Thursday’s game was a night affair, a result of the entreaty of President Franklin D. Roosevelt to Baseball Commissioner Kenesaw M. Landis shortly after Pearl Harbor, aimed in part at providing better opportunities for workers to see an occasional ballgame as a wartime morale booster.2 A good number for a midweek game, 7,783, turned out to see the Reds’ ace, third-baseman-turned pitcher Bucky Walters,3 get the ball from manager Bill McKechnie. Walters had paced McKechnie’s Cincinnati pitching staffs to National League pennants in 1939 and 1940. The sturdy righty led the league in wins both years and was on his way to a 23-8 record in 1944.4
Braves manager Bob Coleman countered with chunky (5-feet-11, 183 pounds) 29-year-old right-hander Red Barrett. Barrett had already started three games against Cincinnati in 1944, going 1-2 in 21⅔ innings of work.

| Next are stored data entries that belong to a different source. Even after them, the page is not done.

Lemma consumed_app r1 r2 r3 x y rest : consumed r1 r2 x (y ++ rest) -> consumed r2 r3 y rest -> consumed r1 r3 (x ++ y) rest.
Proof. intros (_ & _ & A1 & W1) (H2 & U2 & A2 & W2). split_and!; [done|done|by eapply advanced_app|congruence]. Qed.

Lemma consumed_nil r rest : rio_wf r -> unread (io r) = rest -> consumed r r [] rest.
Proof. intros Hr Hu. split_and!; [done|done|apply advanced_nil, Hr|done]. Qed.

Lemma rioRead_app r x rest n : rio_wf r -> unread (io r) = x ++ rest -> n = zlen x -> exists r', rioRead r n = Ok (r', Some x) /\ consumed r r' x rest.
Proof.
  intros Hr Hu ->. destruct (rioRead_ok r (zlen x) Hr (zlen_nonneg x)) as (r' & Hr' & Hw & H). rewrite Hu in H. rewrite (proj2 (Z.leb_le _ _)), ztake_app, zdrop_app in H by (done || zl).
  destruct H as (E & Hu' & Ha). exists r'. split; [done|]. done.
Qed.

Lemma rioRead_short r n : rio_wf r -> zlen (unread (io r)) < n -> exists r', rioRead r n = Ok (r', None) /\ rio_wf r'.
Proof.
  intros Hr Hu. pose proof (zlen_nonneg (unread (io r))) as H0. destruct (rioRead_ok r n Hr ltac:(lia)) as (r' & Hr' & Hw & H). rewrite (proj2 (Z.leb_gt _ _)) in H by done. by exists r'.
Qed.

Lemma top_bits b k : 0 <= k < 4 -> 0 <= b < 64 -> Z.shiftr (Z.land (b + k * 64) 0xC0) 6 = k /\ Z.land (b + k * 64) 0x3F = b.
Proof.
  intros Hk Hb. change 0x3F with (2 ^ 6 - 1). rewrite land_mask by lia. change (2 ^ 6) with 64. split; [|rewrite Z.mod_add, Z.mod_small by lia; done].
  apply Z.bits_inj'. intros i Hi. rewrite Z.shiftr_spec, Z.land_spec by lia. change 0xC0 with (Z.shiftl 3 6). rewrite Z.shiftl_spec by lia. replace (i + 6 - 6) with i by lia.
  rewrite <- (Z.shiftr_spec (b + k * 64)) by lia. rewrite Z.shiftr_div_pow2 by lia. change (2 ^ 6) with 64. rewrite Z.div_add, Z.div_small by lia. rewrite Z.add_0_l.
  destruct (Z.lt_ge_cases i 2).
  - assert (i = 0 \/ i = 1) as [->| ->] by lia; apply andb_true_r.
  - rewrite (bits_above k 2 i), (bits_above 3 2 i) by (done || unfold in_u; lia). done.
Qed.

Lemma peek_0 x l : peek (x :: l) 0 = Ok x.
Proof. done. Qed.

Lemma peek_1 x y l : peek (x :: y :: l) 1 = Ok y.
Proof. done. Qed.
Lemma peek_2 x y z l : peek (x :: y :: z :: l) 2 = Ok z.
Proof. done. Qed.
Lemma peek_3 x y z w l : peek (x :: y :: z :: w :: l) 3 = Ok w.
Proof. done. Qed.

Lemma rdbLoadLen_ok r len rest : rio_wf r -> in_u 64 len -> unread (io r) = enc_len len ++ rest ->
  exists r', rdbLoadLen r = Ok (r', Len false len) /\ consumed r r' (enc_len len) rest.
Proof.
  intros Hr Hl Hu. unfold in_u in Hl. unfold rdbLoadLen, enc_len in *.
  assert (forall b more, unread (io r) = b :: more -> exists r', rioRead r 1 = Ok (r', Some [b]) /\ consumed r r' [b] more) as Hfirst.
  { intros b more E. by apply (rioRead_app r [b] more). }
  destruct (Z.ltb_spec len 64).
  { destruct (Hfirst len rest Hu) as (r' & -> & Hc). cbn [mbind res_bind]. rewrite peek_0. cbn [mbind res_bind]. destruct (top_bits len 0) as [E1 E2]; [lia|lia|]. rewrite Z.add_0_r in *. rewrite E1, E2. by exists r'. }
  destruct (Z.ltb_spec len (2 ^ 14)).
  { pose proof (Z.div_pos len 256 ltac:(lia) ltac:(lia)). pose proof (Z.div_lt_upper_bound len 256 64 ltac:(lia) ltac:(lia)). pose proof (Z.mod_pos_bound len 256 ltac:(lia)).
    destruct (Hfirst (len / 256 + 64) (len mod 256 :: rest) Hu) as (r1 & -> & Hc1). cbn [mbind res_bind]. rewrite peek_0. cbn [mbind res_bind].
    destruct (top_bits (len / 256) 1) as [E1 E2]; [lia|lia|]. rewrite Z.mul_1_l in *. rewrite E1, E2. cbn -[rioRead Z.lor Z.shiftl].
    destruct (rioRead_app r1 [len mod 256] rest 1) as (r2 & -> & Hc2); [apply Hc1|apply Hc1|done|]. cbn [mbind res_bind]. rewrite peek_0. cbn [mbind res_bind].
    exists r2. split; [|by apply (consumed_app r r1 r2 [_] [_])]. do 4 f_equal. rewrite Z.shiftl_mul_pow2, lor_mul_add by lia. change (2 ^ 8) with 256. pose proof (Z.div_mod len 256). lia. }
  destruct (Z.ltb_spec len (2 ^ 32)).
  - destruct (Hfirst RDB_32BITLEN (be_bytes 4 len ++ rest) Hu) as (r1 & -> & Hc1). cbn [mbind res_bind]. rewrite peek_0. cbn -[rioRead be_bytes be_val].
    destruct (rioRead_app r1 (be_bytes 4 len) rest 4) as (r2 & -> & Hc2); [apply Hc1|apply Hc1|by rewrite zlen_be_bytes|]. cbn [mbind res_bind]. rewrite be_val_bytes by (unfold in_u; lia).
    exists r2. split; [done|]. by apply (consumed_app r r1 r2 [_]).
  - destruct (Hfirst RDB_64BITLEN (be_bytes 8 len ++ rest) Hu) as (r1 & -> & Hc1). cbn [mbind res_bind]. rewrite peek_0. cbn -[rioRead be_bytes be_val].
    destruct (rioRead_app r1 (be_bytes 8 len) rest 8) as (r2 & -> & Hc2); [apply Hc1|apply Hc1|by rewrite zlen_be_bytes|]. cbn [mbind res_bind]. rewrite be_val_bytes by (unfold in_u; lia).
    exists r2. split; [done|]. by apply (consumed_app r r1 r2 [_]).
Qed.

Lemma rdbLoadLen_encoded r k rest : rio_wf r -> 0 <= k < 64 -> unread (io r) = 192 + k :: rest -> exists r', rdbLoadLen r = Ok (r', Len true k) /\ consumed r r' [192 + k] rest.
Proof.
  intros Hr Hk Hu. unfold rdbLoadLen. destruct (rioRead_app r [192 + k] rest 1 Hr Hu eq_refl) as (r' & -> & Hc). cbn [mbind res_bind]. rewrite peek_0. cbn [mbind res_bind].
  destruct (top_bits k 3) as [E1 E2]; [lia|lia|]. replace (k + 3 * 64) with (192 + k) in * by lia. rewrite E1, E2. by exists r'.
Qed.

(** The text of the result, in the form asked for by the flags. *)
Definition loaded_ok (flags : Z) (l : loaded) (n : option Z) (s : list Z) : Prop :=
  if has_flag flags RDB_LOAD_PLAIN then l = LPlain s /\ n = Some (zlen s)
  else if has_flag flags RDB_LOAD_SDS then exists sd, l = LSds sd /\ repr sd s
  else exists o, l = LObj o /\ made_text o s.

Lemma integer_result_ok flags v : in_s 64 v -> exists l n, integer_result junk flags v = Ok (l, n) /\ loaded_ok flags l n (dec v).
Proof.
  intros Hv. pose proof (dec_len_le v Hv) as Hl. unfold integer_result, loaded_ok. destruct (has_flag flags RDB_LOAD_PLAIN); cbn [orb].
  - destruct (ll2string_ok (stack_buf junk LONG_STR_SIZE) LONG_STR_SIZE v Hv) as (post & -> & _); [by apply stack_buf_len|unfold LONG_STR_SIZE; lia|]. cbn [mbind res_bind]. rewrite rd_app0 by done. cbn [mbind res_bind].
    rewrite <- (app_nil_r (zrealloc junk [] _)), wr_app0, app_nil_r by (rewrite zlen_zrealloc; lia). cbn [mbind res_bind]. by do 2 eexists.
  - destruct (has_flag flags RDB_LOAD_SDS).
    + destruct (ll2string_ok (stack_buf junk LONG_STR_SIZE) LONG_STR_SIZE v Hv) as (post & -> & _); [by apply stack_buf_len|unfold LONG_STR_SIZE; lia|]. cbn [mbind res_bind]. rewrite rd_app0 by done. cbn [mbind res_bind].
      destruct (sdsnewlen_null junk (zlen (dec v))) as (s & -> & Hs); [lia|]. cbn [mbind res_bind]. destruct (repr_overwrite s _ (dec v) Hs) as [-> Hs']; [rewrite zlen_zrep; lia|]. cbn [mbind res_bind]. do 2 eexists. split; [done|]. by eexists.
    + destruct (has_flag flags RDB_LOAD_ENC).
      * destruct (createStringObjectFromLongLong_ok junk v Hv) as (m & -> & Hm). cbn [mbind res_bind]. do 2 eexists. split; [done|]. by eexists.
      * destruct (sdsfromlonglong_ok junk v Hv) as (sd & -> & Hs). cbn [mbind res_bind]. do 2 eexists. split; [done|]. eexists. split; [done|]. cbn. split; [done|]. by eapply text_sds.
Qed.

Lemma lor_le2 a b k : 0 <= k -> 0 <= a < 2 ^ k -> Z.lor a (Z.shiftl b k) = a + 2 ^ k * b.
Proof. intros Hk Ha. rewrite Z.lor_comm, Z.shiftl_mul_pow2, lor_mul_add by done. lia. Qed.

He had won his most recent outing against them, on July 26 at Boston, with a complete-game seven-hitter. That had been his last winning effort; he took a 6-11 record and a pedestrian 4.53 ERA into the August 10 game. Walters was already 16-5, 2.36.
Barrett was facing his original major-league team. He had debuted with Cincinnati in 1937 and pitched 43 innings in 12 games for them over the 1937-1940 seasons, bouncing between the majors and high minors. Cincinnati had dispatched him to Birmingham (Southern Association) for 1941 and Syracuse of the International League for 1942. In those two stops he blossomed into a reliable high-minors starting pitcher, going 40-28 overall. Impressed, the Braves purchased his contract from the Reds on September 30, 1942.5
Married with two children and a military draft deferment6 as the second year of wartime baseball caused teams to scramble to fill 1943 roster spots, Barrett stepped in as a regular in the Braves’ rotation. While he wasn’t the ace, he remained there in 1944.
If the August 10 game hadn’t necessarily been billable as a pitchers’ duel, it certainly shaped up as one for those prescient enough to visit Crosley Field that night. The Braves went out in order against Walters in the top of the first. In the Cincinnati half, Gee Walker touched Barrett for a two-out groundball single to center field. But Barrett retired the dangerous Frank McCormick — hitting .303 with 63 RBIs 100 games into the season — on a lineout to shortstop Dee Phillips to end his first inning.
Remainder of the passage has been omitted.